┌────────

(* ===== verification/Mkfs.v ===== *)
(** The builder of file-system images (src/src/util/mkfs.c), a program of the host.

    [fopen] gives the files of the host by their paths.  The array of inodes is on
    the stack and is not cleared: [stack i j] is what its word [j] of inode [i]
    held (word 0 is the length).  [read] fills the buffer unless the file ends. *)
From Stdlib Require Import ZArith Lia.
From stdpp Require Import base list strings.
From S2P Require Import Prelude.

Open Scope Z_scope.

Definition FS_BLKSZ : Z := 4096.
Definition FS_NAMELEN : Z := 32.

Record dentry_t : Type := Dentry { file_name : list Z; d_inode : Z }.
Record boot_block_t : Type := Boot { num_dentry : Z; num_inodes : Z; num_data : Z; dir_entries : list dentry_t }.
Record inode_t : Type := Inode { byte_len : Z; data_block_num : list Z }.

(** What [write] writes of the structures. *)
Definition dentry_bytes (d : dentry_t) : list Z := file_name d ++ le_bytes 4 (d_inode d) ++ replicate 28 0.
Definition boot_bytes (b : boot_block_t) : list Z :=
  le_bytes 4 (num_dentry b) ++ le_bytes 4 (num_inodes b) ++ le_bytes 4 (num_data b) ++ replicate 52 0 ++
  (dir_entries b ≫= dentry_bytes).
Definition inode_bytes (n : inode_t) : list Z := le_bytes 4 (byte_len n) ++ (data_block_num n ≫= le_bytes 4).

(** The conversions to the byte order of the target: the bytes of the result. *)
Definition xshort (x : Z) : list Z := [u8 x; u8 (Z.shiftr x 8)].
Definition xint (x : Z) : list Z := [u8 x; u8 (Z.shiftr x 8); u8 (Z.shiftr x 16); u8 (Z.shiftr x 24)].

Definition has_prefix (p : string) (s : list Z) : bool := bool_decide (take (String.length p) s = string_bytes p).

Definition shortname (path : list Z) : list Z :=
  if has_prefix "../user/bin/" path then drop 12 path else
  if has_prefix "user/bin/" path then drop 9 path else path.

(** [strncpy] of the C library, of a string without its NUL. *)
Definition strncpy (n : Z) (src : list Z) : list Z := take (Z.to_nat n) (src ++ replicate (Z.to_nat n) 0).

Section Mkfs.
Context (fopen : list Z → option (list Z)) (stack : Z → Z → Z).

(** The loop that adds the directory entries. *)
Fixpoint add_dentries (args : list (list Z)) (number_inodes : Z) (es : list dentry_t) : outcome (Z * list dentry_t) :=
  match args with
  | [] => Done (number_inodes, es)
  | p :: args =>
      if bool_decide (47 ∈ shortname p) then Panicked "assert" else
      if 63 <=? number_inodes then Undefined else
      add_dentries args (number_inodes + 1)
        (<[Z.to_nat number_inodes := Dentry (strncpy FS_NAMELEN (shortname p)) number_inodes]> es)
  end.

(** The loop that gives the next [n] data blocks to an inode. *)
Fixpoint set_blocks (n : nat) (j data_block_idx : Z) (bs : list Z) : outcome (Z * list Z) :=
  match n with
  | O => Done (data_block_idx, bs)
  | S n => if 1023 <=? j then Undefined else set_blocks n (j + 1) (data_block_idx + 1) (<[Z.to_nat j := data_block_idx]> bs)
  end.

Fixpoint add_inodes (args : list (list Z)) (inode_idx data_block_idx : Z) (inode_array : list inode_t)
    : outcome (Z * list inode_t) :=
  match args with
  | [] => Done (data_block_idx, inode_array)
  | p :: args =>
      match fopen p with
      | None => Panicked "die"
      | Some data =>
          let num_bytes := s32 (Z.of_nat (length data)) in
          let num_data_blocks_for_file := Z.quot num_bytes FS_BLKSZ + 1 in
          '(idx, bs) ← set_blocks (Z.to_nat num_data_blocks_for_file) 0 data_block_idx (stack inode_idx <$> seqZ 1 1023);
          add_inodes args (inode_idx + 1) idx (inode_array ++ [Inode num_bytes bs])
      end
  end.

(** The blocks that are written for a file: the buffer keeps its old bytes behind the
    last bytes that are read. *)
Fixpoint copy_blocks (fuel : nat) (buf data : list Z) : outcome (list Z) :=
  match fuel with
  | O => OutOfFuel
  | S fuel =>
      let got := take (Z.to_nat FS_BLKSZ) data in
      if bool_decide (got = []) then Done [] else
      let buf := got ++ drop (length got) buf in
      out ← copy_blocks fuel buf (drop (Z.to_nat FS_BLKSZ) data);
      Done (buf ++ out)
  end.

Fixpoint add_data (args : list (list Z)) : outcome (list Z) :=
  match args with
  | [] => Done []
  | p :: args =>
      match fopen p with
      | None => Panicked "die"
      | Some data =>
          out ← copy_blocks (S (length data)) (replicate (Z.to_nat FS_BLKSZ) 0) data;
          rest ← add_data args;
          Done (out ++ rest)
      end
  end.

(** The image that the program writes; [argv] are its arguments, the first of which
    names the image. *)
Definition main (argv : list (list Z)) : outcome (list Z) :=
  match argv with
  | [] => Panicked "usage"
  | _ :: args =>
      '(n, es) ← add_dentries args 0 (replicate 63 (Dentry (replicate 32 0) 0));
      '(idx, inodes) ← add_inodes args 0 0 [];
      data ← add_data args;
      Done (boot_bytes (Boot n n idx es) ++ (inodes ≫= inode_bytes) ++ data)
  end.
End Mkfs.
Section Pieces.
Context (fs : list (list Z * list Z)) (b : boot_block_t) (inodes : list inode_t) (area : list Z).
Context (Hin : mkfs_input fs) (Hp : pieces fs b inodes area).
Let N := Z.of_nat (length fs).
Let img := boot_bytes b ++ (inodes ≫= inode_bytes) ++ area.

Lemma pieces_index k x : 0 ≤ k → fs !! Z.to_nat k = Some x → k < N ∧ k < 63 ∧ x ∈ fs.
Proof.
  intros Hk Hx. pose proof (lookup_lt_Some _ _ _ Hx). pose proof (mi_count _ Hin). unfold N.
  split; [lia|]. split; [lia|by eapply list_elem_of_lookup_2].
Qed.

Lemma pieces_lengths : Z.of_nat (length (boot_bytes b)) = 4096 ∧ Z.of_nat (length (inodes ≫= inode_bytes)) = 4096 * N.
Proof.
  destruct (pc_entries _ _ _ _ Hp), (pc_inodes _ _ _ _ Hp) as [Hl Hw]. split; [by apply boot_length|].
  rewrite (bind_length 4096) by (intros; apply inode_bytes_length, Hw; done). unfold N. by rewrite Hl.
Qed.

Lemma image_boot o : 0 ≤ o < 4096 → img !! Z.to_nat o = boot_bytes b !! Z.to_nat o.
Proof. intros Ho. destruct pieces_lengths. apply app_before. lia. Qed.

Lemma image_entry k x o : 0 ≤ k → fs !! Z.to_nat k = Some x → 0 ≤ o < 64 →
  img !! Z.to_nat (dentry_off k + o) = dentry_bytes (Dentry (strncpy 32 (shortname x.1)) k) !! Z.to_nat o.
Proof.
  intros Hk Hx Ho. destruct (pieces_index k x Hk Hx) as (_ & Hk63 & _). destruct (pc_entries _ _ _ _ Hp).
  rewrite image_boot by (unfold dentry_off; lia). apply boot_dentry; try done. by apply (pc_entry _ _ _ _ Hp).
Qed.

Lemma image_inode k n o : 0 ≤ k → inodes !! Z.to_nat k = Some n → 0 ≤ o < 4096 →
  img !! Z.to_nat (4096 * (1 + k) + o) = inode_bytes n !! Z.to_nat o.
Proof.
  intros Hk Hkn Ho. pose proof (lookup_lt_Some _ _ _ Hkn). destruct pieces_lengths as [Hb Hi]. destruct (pc_inodes _ _ _ _ Hp) as [Hl Hw].
  replace (4096 * (1 + k) + o) with (4096 + (4096 * k + o)) by lia. unfold img.
  rewrite (app_behind _ _ 4096) by (lia || done). rewrite app_before by (unfold N in *; lia).
  apply bind_lookup; try done. intros y Hy. by apply inode_bytes_length, Hw.
Qed.

Lemma image_name k x : 0 ≤ k → fs !! Z.to_nat k = Some x → ∃ r, drop (Z.to_nat (dentry_off k)) img = cstr (shortname x.1) r.
Proof.
  intros Hk Hx. destruct (pieces_index k x Hk Hx) as (_ & Hk63 & Hxin). destruct (mi_name _ Hin x Hxin) as (_ & Hlt & _).
  destruct (drop_prefix img (shortname x.1 ++ [0]) (dentry_off k)) as [r Hr]; [unfold dentry_off; lia| |].
  - intros j Hj. rewrite length_app in Hj. cbn [length] in Hj. rewrite (image_entry k x j Hk Hx) by lia.
    unfold dentry_bytes. cbn [file_name]. rewrite app_before by (rewrite strncpy_length; lia).
    unfold strncpy. rewrite lookup_take_lt by lia. destruct (decide (j < Z.of_nat (length (shortname x.1)))).
    + by rewrite !app_before by lia.
    + replace j with (Z.of_nat (length (shortname x.1)) + 0) by lia. by rewrite !(app_behind _ _ (Z.of_nat (length (shortname x.1)))) by lia.
  - exists r. rewrite Hr. unfold cstr. by rewrite <- app_assoc.
Qed.
(* ===== verification/Elf.v ===== *)
(** The ELF loader (src/src/kern/elf.c; elf2.c is the variant that never sets the
    X flag).

    The executable is any I/O object; the segments are stored into the active
    address space.  The loader returns its code, the entry point it stored, if any,
    the object and the memory. *)
From Stdlib Require Import ZArith Lia.
From stdpp Require Import base list strings.
From S2P Require Import Prelude Pages Pte Memory Io Disk Vmem.

Open Scope Z_scope.

Definition ELFMAG0 : Z := 0x7f.
Definition ELFMAG1 : Z := 69.
Definition ELFMAG2 : Z := 76.
Definition ELFMAG3 : Z := 70.
Definition PF_R : Z := 4.
Definition PF_W : Z := 2.
Definition PF_X : Z := 1.
Definition EI_MAG0 : nat := 0.
Definition EI_MAG1 : nat := 1.
Definition EI_MAG2 : nat := 2.
Definition EI_MAG3 : nat := 3.
Definition EI_CLASS : nat := 4.
Definition EI_DATA : nat := 5.
Definition ELFCLASS64 : Z := 2.
Definition ELFDATA2LSB : Z := 1.
Definition EOTHER : Z := 10.
Definition EWRONG : Z := 11.
Definition EFOR : Z := 4.
Definition ESEV : Z := 7.
Definition PT_LOAD : Z := 1.
Definition ET_EXEC : Z := 2.
Definition EM_RISCV : Z := 243.

(** ** Headers *)

Record Elf64_Ehdr : Type := Ehdr {
  e_ident : list Z;
  e_type : Z;
  e_machine : Z;
  e_version : Z;
  e_entry : Z;
  e_phoff : Z;
  e_shoff : Z;
  e_flags : Z;
  e_ehsize : Z;
  e_phentsize : Z;
  e_phnum : Z;
  e_shentsize : Z;
  e_shnum : Z;
  e_shstrndx : Z
}.

Record Elf64_Phdr : Type := Phdr {
  p_type : Z;
  p_flags : Z;
  p_offset : Z;
  p_vaddr : Z;
  p_paddr : Z;
  p_filesz : Z;
  p_memsz : Z;
  p_align : Z
}.

Definition sizeof_Ehdr : Z := 64.
Definition sizeof_Phdr : Z := 56.

(** The structures as the bytes that were read into them. *)
Definition ehdr_of (b : list Z) : Elf64_Ehdr :=
  let f off n := le_val (slice off n b) in
  Ehdr (slice 0 16 b) (f 16 2) (f 18 2) (f 20 4) (f 24 8) (f 32 8) (f 40 8) (f 48 4)
       (f 52 2) (f 54 2) (f 56 2) (f 58 2) (f 60 2) (f 62 2).

Definition phdr_of (b : list Z) : Elf64_Phdr :=
  let f off n := le_val (slice off n b) in
  Phdr (f 0 4) (f 4 4) (f 8 8) (f 16 8) (f 24 8) (f 32 8) (f 40 8) (f 48 8).

(** Using a structure of [size] bytes whose bytes are [b]: one that was not written
    in full, or written past its end, is undefined. *)
Definition struct_of {A} (size : Z) (parse : list Z → A) (b : list Z) : outcome A :=
  if Z.of_nat (length b) =? size then Done (parse b) else Undefined.

(** The checks on the header: the error code, or 0. *)
Definition check_ehdr (h : Elf64_Ehdr) : outcome Z :=
  let ident k := deref (e_ident h !! k) in
  m0 ← ident EI_MAG0; m1 ← ident EI_MAG1; m2 ← ident EI_MAG2; m3 ← ident EI_MAG3;
  if negb (m0 =? ELFMAG0) || negb (m1 =? ELFMAG1) || negb (m2 =? ELFMAG2) || negb (m3 =? ELFMAG3)
  then Done (- EBUSY) else
  class ← ident EI_CLASS;
  if negb (class =? ELFCLASS64) then Done (- EBADFD) else
  data ← ident EI_DATA;
  if negb (data =? ELFDATA2LSB) then Done (- EOTHER) else
  if negb (e_machine h =? EM_RISCV) then Done (- EWRONG) else
  if negb (e_type h =? ET_EXEC) then Done (- Z.of_nat EI_MAG3) else
  Done 0.

Definition flag_set (f w : Z) : bool := negb (Z.land w f =? 0).

(** The flags of the pages of a segment. *)
Definition rwx_flags (allow_x : bool) (pf : Z) : Z :=
  let f := 0 in
  let f := if allow_x && flag_set PF_X pf then Z.lor f PTE_X else f in
  let f := if flag_set PF_W pf then Z.lor f PTE_W else f in
  let f := if flag_set PF_R pf then Z.lor f PTE_R else f in
  Z.lor f PTE_U.

(** [memset] at a user address. *)
Definition vmemset (v c : Z) (n : Z) (m : mem) : outcome mem :=
  vstore_bytes v (replicate (Z.to_nat n) (u8 c)) m.

Section Elf.
Context {σ : Type} `{IoOps σ}.

(** One PT_LOAD segment: an error code, or 0 and the loop goes on. *)
Definition load_segment (allow_x : bool) (ph : Elf64_Phdr) (io : σ) (m : mem) : outcome (Z * σ * mem) :=
  let v_addr := p_vaddr ph in
  if (v_addr <? USER_START_VMA) || (USER_END_VMA <? u64 (v_addr + p_memsz ph)) then Done (- EBADFMT, io, m) else
  let rwx := rwx_flags allow_x (p_flags ph) in
  '(r, io) ← ioseek (p_offset ph) io;
  if r <? 0 then Done (- ESEV, io, m) else
  '(_, m) ← memory_alloc_and_map_range v_addr (p_memsz ph) (Z.lor (Z.lor PTE_W PTE_R) PTE_U) m;
  '(cnt, data, io) ← ioread (p_filesz ph) io;
  m ← vstore_bytes v_addr data m;
  if negb (cnt =? s64 (p_filesz ph)) then Done (- EACCESS, io, m) else
  m ← memory_set_range_flags v_addr (p_memsz ph) rwx m;
  if p_filesz ph <? p_memsz ph then
    m ← vmemset (u64 (v_addr + p_filesz ph)) 0 (p_memsz ph - p_filesz ph) m;
    Done (0, io, m)
  else Done (0, io, m).

(** The loop over the program headers: [n] are left, the next is [i]. *)
Fixpoint load_phdrs (allow_x : bool) (e_phoff : Z) (n : nat) (i : Z) (io : σ) (m : mem) : outcome (Z * σ * mem) :=
  match n with
  | O => Done (0, io, m)
  | S n =>
      let seek_pos := u64 (e_phoff + i * sizeof_Phdr) in
      '(r, io) ← ioseek seek_pos io;
      if r <? 0 then Done (- EFOR, io, m) else
      '(cnt, b, io) ← ioread sizeof_Phdr io;
      if negb (cnt =? sizeof_Phdr) then Done (- Z.of_nat EI_DATA, io, m) else
      ph ← struct_of sizeof_Phdr phdr_of b;
      if p_type ph =? PT_LOAD then
        '(r, io, m) ← load_segment allow_x ph io m;
        if negb (r =? 0) then Done (r, io, m) else load_phdrs allow_x e_phoff n (i + 1) io m
      else load_phdrs allow_x e_phoff n (i + 1) io m
  end.

(** The function after the position was printed. *)
Definition load_from (allow_x : bool) (io : σ) (m : mem) : outcome (Z * option Z * σ * mem) :=
  '(cnt, b, io) ← ioread sizeof_Ehdr io;
  if negb (cnt =? sizeof_Ehdr) then Done (-1, None, io, m) else
  h ← struct_of sizeof_Ehdr ehdr_of b;
  code ← check_ehdr h;
  if negb (code =? 0) then Done (code, None, io, m) else
  '(r, io, m) ← load_phdrs allow_x (e_phoff h) (Z.to_nat (e_phnum h)) 0 io m;
  if negb (r =? 0) then Done (r, None, io, m) else
  Done (0, Some (e_entry h), io, m).

(** [filePos] is the value that the local variable happens to have. *)
Definition elf_load (filePos : Z) (io : σ) (m : mem) : outcome (Z * option Z * σ * mem) :=
  '(_, _, io) ← ioctl IOCTL_GETPOS filePos io;
  load_from true io m.

Definition elf2_load (io : σ) (m : mem) : outcome (Z * option Z * σ * mem) := load_from false io m.
End Elf.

└────────

> _What to produce_: From the entries above, give again exactly the lines running from the line with "let f := if allow_x" to the line with "if negb (cnt =? s64"; include both of those lines.

> _Response to this exercise_:
  let f := if allow_x && flag_set PF_X pf then Z.lor f PTE_X else f in
  let f := if flag_set PF_W pf then Z.lor f PTE_W else f in
  let f := if flag_set PF_R pf then Z.lor f PTE_R else f in
  Z.lor f PTE_U.

(** [memset] at a user address. *)
Definition vmemset (v c : Z) (n : Z) (m : mem) : outcome mem :=
  vstore_bytes v (replicate (Z.to_nat n) (u8 c)) m.

Section Elf.
Context {σ : Type} `{IoOps σ}.

(** One PT_LOAD segment: an error code, or 0 and the loop goes on. *)
Definition load_segment (allow_x : bool) (ph : Elf64_Phdr) (io : σ) (m : mem) : outcome (Z * σ * mem) :=
  let v_addr := p_vaddr ph in
  if (v_addr <? USER_START_VMA) || (USER_END_VMA <? u64 (v_addr + p_memsz ph)) then Done (- EBADFMT, io, m) else
  let rwx := rwx_flags allow_x (p_flags ph) in
  '(r, io) ← ioseek (p_offset ph) io;
  if r <? 0 then Done (- ESEV, io, m) else
  '(_, m) ← memory_alloc_and_map_range v_addr (p_memsz ph) (Z.lor (Z.lor PTE_W PTE_R) PTE_U) m;
  '(cnt, data, io) ← ioread (p_filesz ph) io;
  m ← vstore_bytes v_addr data m;
  if negb (cnt =? s64 (p_filesz ph)) then Done (- EACCESS, io, m) else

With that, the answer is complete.